In his most recent column, the first question is why you can say "how good a student he/she is!" but you can't use the same construction with plurals "*How good students they are!"
Richard answers, basically by saying, 'well it doesn't work with plurals,' (more specifically, it works only with countable singulars) which is fair enough. The actual whys behind many of these questions are opaque even to linguists. But it would be helpful to elucidate, pointing out, as the Cambridge Grammar of the English Language does, that you run into the same issue with so/such.
Not so bad! But then he blows it with the next question: [or not. Update: here]
"In the sentence I'm headed for the beach, what part of speech is 'headed'?"
Richard answers in part,
"Some verbs have given birth, so to speak, to adjectival forms that have distanced themselves from the original meaning of the verbs they come from. For example, when you say She's determined to finish the job on schedule or She's very determined, you’re describing the subject, so you can clearly view determined as an adjective. The use of determined in this context doesn't rely on the verb to determine. Similarly, to head for is obviously a verb, but to be headed for can be viewed as an adjectival phrase in that it will describe a person or thing (If the company doesn't change its fiscal policies, it's headed for bankruptcy)."
In "He is Fred" and "He is running", you're also describing the subject, but that doesn't mean there's anything adjectival about them. The test of an adjective is that it share most of the following properties:
-can be graded
-can be modified by 'very'
-can appear both attributively and predicatively
-can appear in a fused head construction (e.g., the *rich* get richer)
All are true for 'determined'.
they're more determined.
they're very determined.
the determined people / they are determined
the determined are hard to beat
All are false for 'headed'.
*they're more headed
*they're very headed
*the headed people / they are headed (for the lake)
*the headed will arrive sooner
Clearly, 'headed' is a verb.
The second part of the question is, "I think that I'm headed for the beach and I'm heading for the beach mean basically the same thing, which is very strange. I can't think of another sentence where you can use the present participle and the past participle and have the meaning be the same."
Richard brings up rumored for some reason I can't seem to fathom (maybe I'm missing something) but doesn't offer any other verbs that follow this pattern. Anyhow I would say that all of the following are at least as similar as the headed/heading pair:
- When the Northern hemisphere is pointed/pointing towards the Sun, the days are longer,
- The hemisphere that is tilted/tilting towards the Sun is warmer because sunlight travels more directly to the Earth’s surface
- Position the hearing aid so that it is faced/facing towards the. sound chamber speaker.
Hi. I'm just catching up on your blog so I realize I'm really late with this response. I was just struck by the idea that you can't use the "how good a student he/she is" construction with plural. However, for some reason, it does work with plurals when the construction is slightly rearranged. "How smart she is." "How beautiful they are."

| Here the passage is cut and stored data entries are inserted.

(* ===== verification/Config.v ===== *)
(** * The node's configuration file: [internal/config/config.go] *)

From S2P Require Import Prelude Bytes Encoding Json JsonMap.

Local Open Scope Z_scope.

Record Peer := mkPeer { pr_DeviceID : string; pr_Addr : string }.

(** [Peers] is [None] for a nil slice, which is written [null]; the other slices
    are left out when empty. *)
Record NodeConfig := mkNode {
  nc_DeviceID : string;
  nc_IdentityPath : string;
  nc_StoreDir : string;
  nc_KAURL : string;
  nc_KACAFile : string;
  nc_KAInsecure : bool;
  nc_ListenAddr : string;
  nc_APIAddr : string;
  nc_APIToken : string;
  nc_Peers : option (list Peer);
  nc_Profile : string;
  nc_AdminToken : string;
  nc_VoucherCode : string;
  nc_STUN : list string;
  nc_TURNURLs : list string;
  nc_TURNUser : string;
  nc_TURNPass : string;
  nc_SignalURL : string;
}.

#[export] Instance JSON_Peer : JSON Peer := {|
  zero_value := mkPeer "" "";
  to_json p := JObj [j_key "device_id" (j_string p.(pr_DeviceID)); j_key "addr" (j_string p.(pr_Addr))];
  from_json j p := decode_struct [
    ("device_id", set_string (λ x '(mkPeer d a), mkPeer x a));
    ("addr", set_string (λ x '(mkPeer d a), mkPeer d x))] p j;
|}.

(** A slice that may be nil. *)
Definition j_slice `{JSON A} (l : option (list A)) : json :=
  match l with None => JNull | Some l => j_list l end.
Definition set_slice {B} `{JSON A} (upd : option (list A) → B → B) : setter B := λ j b,
  match j with
  | JNull => (upd None b, None)
  | JArr js => let '(l, e) := foldl list_entry ([], None) js in (upd (Some l) b, e)
  | _ => (b, Some json_error)
  end.

Definition omit_string (k v : string) : list (bytes * json) :=
  omit_empty (String.eqb v "") (j_key k (j_string v)).
Definition omit_list (k : string) (l : list string) : list (bytes * json) :=
  omit_empty (bool_decide (l = [])) (j_key k (j_list l)).

#[export] Instance JSON_NodeConfig : JSON NodeConfig := {|
  zero_value := mkNode "" "" "" "" "" false "" "" "" None "" "" "" [] [] "" "" "";
  to_json c := JObj (
    [j_key "device_id" (j_string c.(nc_DeviceID)); j_key "identity_path" (j_string c.(nc_IdentityPath));
     j_key "store_dir" (j_string c.(nc_StoreDir)); j_key "ka_url" (j_string c.(nc_KAURL));
     j_key "ka_ca_file" (j_string c.(nc_KACAFile)); j_key "ka_insecure" (JBool c.(nc_KAInsecure));
     j_key "listen_addr" (j_string c.(nc_ListenAddr)); j_key "api_addr" (j_string c.(nc_APIAddr))]
    ++ omit_string "api_token" c.(nc_APIToken)
    ++ [j_key "peers" (j_slice c.(nc_Peers)); j_key "profile" (j_string c.(nc_Profile))]
    ++ omit_string "admin_token" c.(nc_AdminToken)
    ++ omit_string "voucher_code" c.(nc_VoucherCode)
    ++ omit_list "stun" c.(nc_STUN)
    ++ omit_list "turn_urls" c.(nc_TURNURLs)
    ++ omit_string "turn_user" c.(nc_TURNUser)
    ++ omit_string "turn_pass" c.(nc_TURNPass)
    ++ omit_string "signal_url" c.(nc_SignalURL));
  from_json j c := decode_struct [
    ("device_id", set_string (λ x '(mkNode d i s u f n l a t p o m v st tu us pw sg), mkNode x i s u f n l a t p o m v st tu us pw sg));
    ("identity_path", set_string (λ x '(mkNode d i s u f n l a t p o m v st tu us pw sg), mkNode d x s u f n l a t p o m v st tu us pw sg));
    ("store_dir", set_string (λ x '(mkNode d i s u f n l a t p o m v st tu us pw sg), mkNode d i x u f n l a t p o m v st tu us pw sg));
    ("ka_url", set_string (λ x '(mkNode d i s u f n l a t p o m v st tu us pw sg), mkNode d i s x f n l a t p o m v st tu us pw sg));
    ("ka_ca_file", set_string (λ x '(mkNode d i s u f n l a t p o m v st tu us pw sg), mkNode d i s u x n l a t p o m v st tu us pw sg));
    ("ka_insecure", set_bool (λ x '(mkNode d i s u f n l a t p o m v st tu us pw sg), mkNode d i s u f x l a t p o m v st tu us pw sg));
    ("listen_addr", set_string (λ x '(mkNode d i s u f n l a t p o m v st tu us pw sg), mkNode d i s u f n x a t p o m v st tu us pw sg));
    ("api_addr", set_string (λ x '(mkNode d i s u f n l a t p o m v st tu us pw sg), mkNode d i s u f n l x t p o m v st tu us pw sg));
    ("api_token", set_string (λ x '(mkNode d i s u f n l a t p o m v st tu us pw sg), mkNode d i s u f n l a x p o m v st tu us pw sg));
    ("peers", set_slice (λ x '(mkNode d i s u f n l a t p o m v st tu us pw sg), mkNode d i s u f n l a t x o m v st tu us pw sg));
    ("profile", set_string (λ x '(mkNode d i s u f n l a t p o m v st tu us pw sg), mkNode d i s u f n l a t p x m v st tu us pw sg));
    ("admin_token", set_string (λ x '(mkNode d i s u f n l a t p o m v st tu us pw sg), mkNode d i s u f n l a t p o x v st tu us pw sg));
    ("voucher_code", set_string (λ x '(mkNode d i s u f n l a t p o m v st tu us pw sg), mkNode d i s u f n l a t p o m x st tu us pw sg));
    ("stun", set_list (λ x '(mkNode d i s u f n l a t p o m v st tu us pw sg), mkNode d i s u f n l a t p o m v x tu us pw sg));
    ("turn_urls", set_list (λ x '(mkNode d i s u f n l a t p o m v st tu us pw sg), mkNode d i s u f n l a t p o m v st x us pw sg));
    ("turn_user", set_string (λ x '(mkNode d i s u f n l a t p o m v st tu us pw sg), mkNode d i s u f n l a t p o m v st tu x pw sg));
    ("turn_pass", set_string (λ x '(mkNode d i s u f n l a t p o m v st tu us pw sg), mkNode d i s u f n l a t p o m v st tu us x sg));
    ("signal_url", set_string (λ x '(mkNode d i s u f n l a t p o m v st tu us pw sg), mkNode d i s u f n l a t p o m v st tu us pw x))] c j;
|}.

(** A file's contents, or why it cannot be read. *)
Definition LoadNode (file : result bytes) : result NodeConfig :=
  b ← file;
  match (Unmarshal b : NodeConfig * option string) with
  | (_, Some e) => Err e
  | (mkNode d i s u f n l a t p o m v st tu us pw sg, None) =>
    Ok (mkNode d i s u f n l a t p (if String.eqb o "" then "strong" else o) m v st tu us pw sg)
  end.

(** What [os.WriteFile] is given. *)
Definition SaveNode (c : NodeConfig) : result bytes := MarshalIndent c.

(** ** Round trip *)

Definition Peer_ok (p : Peer) : Prop := valid_string p.(pr_DeviceID) ∧ valid_string p.(pr_Addr).
Record NodeConfig_ok (c : NodeConfig) : Prop := {
  nk_strings : Forall valid_string [c.(nc_DeviceID); c.(nc_IdentityPath); c.(nc_StoreDir);
    c.(nc_KAURL); c.(nc_KACAFile); c.(nc_ListenAddr); c.(nc_APIAddr); c.(nc_APIToken);
    c.(nc_Profile); c.(nc_AdminToken); c.(nc_VoucherCode); c.(nc_TURNUser); c.(nc_TURNPass);
    c.(nc_SignalURL)];
  nk_peers : Forall Peer_ok (default [] c.(nc_Peers));
  nk_lists : Forall valid_string c.(nc_STUN) ∧ Forall valid_string c.(nc_TURNURLs);
}.

#[export] Instance JSONLaws_Peer : JSONLaws Peer Peer_ok.
Proof.
  split; intros [d a].
  - intros (? & ?). cbn in *. apply jwf_obj. repeat wf_step.
  - cbn [to_json JSON_Peer]. apply jdepth_flat. repeat depth_step.
  - intros (? & ?). cbn [pr_DeviceID pr_Addr] in *.
    cbn [from_json to_json JSON_Peer zero_value decode_struct pr_DeviceID pr_Addr].
    repeat decode_step. by rewrite ?string_of_bytes_of.
Qed.

Section Lists.
Context `{JSONLaws A ok}.
Lemma j_list_wf (l : list A) : Forall ok l → jwf (j_list l).
Proof.
  intros Hl. unfold j_list. cbn [jwf]. induction Hl as [|a l Ha _ IH]; [done|].
  cbn. split; [by apply to_json_wf|done].
Qed.
Lemma j_list_depth n (l : list A) : (∀ a : A, jdepth (to_json a) <= n) → 0 <= n → jdepth (j_list l) <= 1 + n.
Proof.
  intros Hd Hn. unfold j_list. cbn [jdepth].
  assert (foldr (λ j n, Z.max (jdepth j) n) 0 (to_json <$> l) <= n); [|lia].
  induction l as [|a l IH]; [done|]. cbn [fmap list_fmap foldr]. specialize (Hd a). lia.
Qed.
Lemma set_slice_ok {B} (upd : option (list A) → B → B) l b :
  Forall ok (default [] l) → set_slice upd (j_slice l) b = (upd l b, None).
Proof.
  intros Hl. destruct l as [l|]; [|done]. unfold set_slice, j_slice, j_list.
  by rewrite list_entries.
Qed.
End Lists.

#[local] Ltac list_wf := apply jwf_key; [reflexivity|];
  apply (j_list_wf (ok := valid_string)); assumption.
#[local] Ltac node_wf := first [wf_step
  | unfold omit_list; first [apply omit_Forall; [list_wf|] | apply omit_Forall_last; list_wf]; cbn [app]
  | apply Forall_cons_2; [apply jwf_key; [reflexivity|];
      first [exact I | apply (j_list_wf (ok := Peer_ok)); assumption]|]; cbn [app]].
#[local] Ltac node_decode := first [decode_step
  | etrans; [first [eapply foldl_omit | eapply foldl_omit_last]; [reflexivity
      |apply (set_list_ok (ok := valid_string)); assumption
      |let H := fresh in intros H; apply bool_decide_eq_true in H; rewrite H; reflexivity]|]; cbn [app]
  | etrans; [eapply foldl_member; [reflexivity|apply (set_slice_ok (ok := Peer_ok)); assumption]|]; cbn [app]].

Lemma NodeConfig_depth c : jdepth (to_json c) <= 3.
Proof.
  change 3 with (1 + 2). cbn [to_json JSON_NodeConfig]. apply jdepth_obj; [|lia].
  assert (∀ l, jdepth (j_list (A := string) l) <= 2) as Hl.
  { intros l. apply (j_list_depth 1); [|lia]. intros s. by change (0 <= 1). }
  assert (jdepth (j_slice c.(nc_Peers)) <= 2) as Hp.
  { destruct (nc_Peers c) as [l|]; cbn [j_slice]; [|cbn; lia]. apply (j_list_depth 1); [|lia].
    intros [d a]. apply jdepth_struct. repeat depth_step. }
  assert (∀ k v, Forall (λ kv, jdepth kv.2 <= 2) (omit_string k v)) as Hs.
  { intros k v. unfold omit_string. destruct (String.eqb v ""); [apply Forall_nil_2|].
    apply Forall_singleton. by change (0 <= 2). }
  assert (∀ k v, Forall (λ kv, jdepth kv.2 <= 2) (omit_list k v)) as Hm.
  { intros k v. unfold omit_list. destruct (bool_decide (v = [])); [apply Forall_nil_2|].
    apply Forall_singleton, Hl. }
  repeat (apply Forall_app; split; [|try apply Hs]); try apply Hs; try apply Hm;
    repeat (apply Forall_cons_2; [first [exact Hp|by change (0 <= 2)]|]); apply Forall_nil_2.
Qed.

#[export] Instance JSONLaws_NodeConfig : JSONLaws NodeConfig NodeConfig_ok.
Proof.
  split.
  - intros [d i s u f n l a t p o m v st tu us pw sg] [Hs Hp [H1 H2]].
    repeat (apply Forall_cons in Hs as [? Hs]).
    cbn [nc_DeviceID nc_IdentityPath nc_StoreDir nc_KAURL nc_KACAFile nc_KAInsecure nc_ListenAddr
      nc_APIAddr nc_APIToken nc_Peers nc_Profile nc_AdminToken nc_VoucherCode nc_STUN nc_TURNURLs
      nc_TURNUser nc_TURNPass nc_SignalURL] in *.
    cbn [to_json JSON_NodeConfig nc_DeviceID nc_IdentityPath nc_StoreDir nc_KAURL nc_KACAFile
      nc_KAInsecure nc_ListenAddr nc_APIAddr nc_APIToken nc_Peers nc_Profile nc_AdminToken
      nc_VoucherCode nc_STUN nc_TURNURLs nc_TURNUser nc_TURNPass nc_SignalURL app].
    apply jwf_obj. unfold omit_string. destruct p as [p|]; cbn [default j_slice] in *; repeat node_wf.
  - intros c. pose proof (NodeConfig_depth c). unfold maxNestingDepth. lia.
  - intros [d i s u f n l a t p o m v st tu us pw sg] [Hs Hp [H1 H2]].
    repeat (apply Forall_cons in Hs as [? Hs]).
    cbn [nc_DeviceID nc_IdentityPath nc_StoreDir nc_KAURL nc_KACAFile nc_KAInsecure nc_ListenAddr
      nc_APIAddr nc_APIToken nc_Peers nc_Profile nc_AdminToken nc_VoucherCode nc_STUN nc_TURNURLs
      nc_TURNUser nc_TURNPass nc_SignalURL] in *.
    cbn [from_json to_json JSON_NodeConfig zero_value decode_struct nc_DeviceID nc_IdentityPath
      nc_StoreDir nc_KAURL nc_KACAFile nc_KAInsecure nc_ListenAddr nc_APIAddr nc_APIToken nc_Peers
      nc_Profile nc_AdminToken nc_VoucherCode nc_STUN nc_TURNURLs nc_TURNUser nc_TURNPass
      nc_SignalURL app].
    unfold omit_string, omit_list. repeat node_decode. by rewrite ?string_of_bytes_of.
Qed.

Definition with_default_profile (c : NodeConfig) : NodeConfig :=
  let '(mkNode d i s u f n l a t p o m v st tu us pw sg) := c in
  mkNode d i s u f n l a t p (if String.eqb o "" then "strong" else o) m v st tu us pw sg.

Lemma LoadNode_saved c b : NodeConfig_ok c → SaveNode c = Ok b →
  LoadNode (Ok b) = Ok (with_default_profile c).
Proof.
  intros Hc Hb. unfold LoadNode. cbn [mbind result_bind].
  rewrite (Unmarshal_MarshalIndent (ok := NodeConfig_ok) c b Hc Hb). by destruct c.
Qed.
Lemma with_default_profile_id c : c.(nc_Profile) ≠ "" → with_default_profile c = c.
Proof.
  destruct c. cbn [nc_Profile with_default_profile]. intros Hp. by apply String.eqb_neq in Hp as ->.
Qed.

(** A saved node configuration is loaded back the same, up to the default of an empty
    profile. *)
Theorem SaveNode_LoadNode c b : NodeConfig_ok c → SaveNode c = Ok b →
  LoadNode (Ok b) = Ok (with_default_profile c) ∧
  (c.(nc_Profile) ≠ "" → with_default_profile c = c).
Proof. intros Hc Hb. split; [by apply LoadNode_saved|apply with_default_profile_id]. Qed.

Definition example_node : NodeConfig :=
  mkNode "dev-1" "id.json" "keys" "https://ka" "" false ":8443" "127.0.0.1:8444" ""
    (Some [mkPeer "dev-2" "10.0.0.2:8443"]) "" "" "" ["stun:a"; "stun:b"] [] "" "" "".

Lemma SaveNode_LoadNode_witness : ∃ b, SaveNode example_node = Ok b ∧
  LoadNode (Ok b) = Ok (with_default_profile example_node) ∧
  nc_Profile (with_default_profile example_node) = "strong".
Proof.
  eexists. split; [reflexivity|].
  split; [|reflexivity].
  apply (SaveNode_LoadNode example_node); [|reflexivity].
  split.
  - repeat (apply Forall_cons_2; [apply ascii_string; vm_compute; reflexivity|]). apply Forall_nil_2.
  - apply Forall_singleton. split; apply ascii_string; vm_compute; reflexivity.
  - split; [|apply Forall_nil_2].
    repeat (apply Forall_cons_2; [apply ascii_string; vm_compute; reflexivity|]). apply Forall_nil_2.
Defined.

I'm always struck by this construction because of a contemporary Christian song often sung in our church which has the line "How great is your love, O Lord." However, instead of ending with a period (or even better an exclamation mark) to indication a declarative or exclamatory sentence, it is always printed with question mark - makes me feel rather odd singing a "praise" song which questions the greatness or extent of God's love... But that get's me into another whole topic of how so much of this genre doesn't use any punctuation at all, or uses it incorrectly, so that it doesn't really end up saying what you have to assume (or guess) it was intended to say ...
"In "He is Fred" and "He is running", you're also describing the subject, but that doesn't mean there's anything adjectival about them."
Er, well, yes, there is something adjectival about saying what someone's name is, or describing their state. I think you've missed that obvious fact in your rush to make your point! As with any taxonomy, the groupings we make in grammar aren't arbitrary, but they are leaky.
The fact that parts of verbs often have adjectival force first struck me when I was learning German and French. When Germans say "Ich bin gegangen" they are describing themselves: "I am gone". I mention this in class to help my pupils learn something which many of them find wildly illogical. (It is, of course, much less logical to say "I have gone".)
Although I don't mention this to pupils, since they don't need much help to learn a construction that exists in English, the regular type of verb could be said to have nominal force: "Ich habe gespielt" > "I have played." ("I am played" would mean something else entirely.)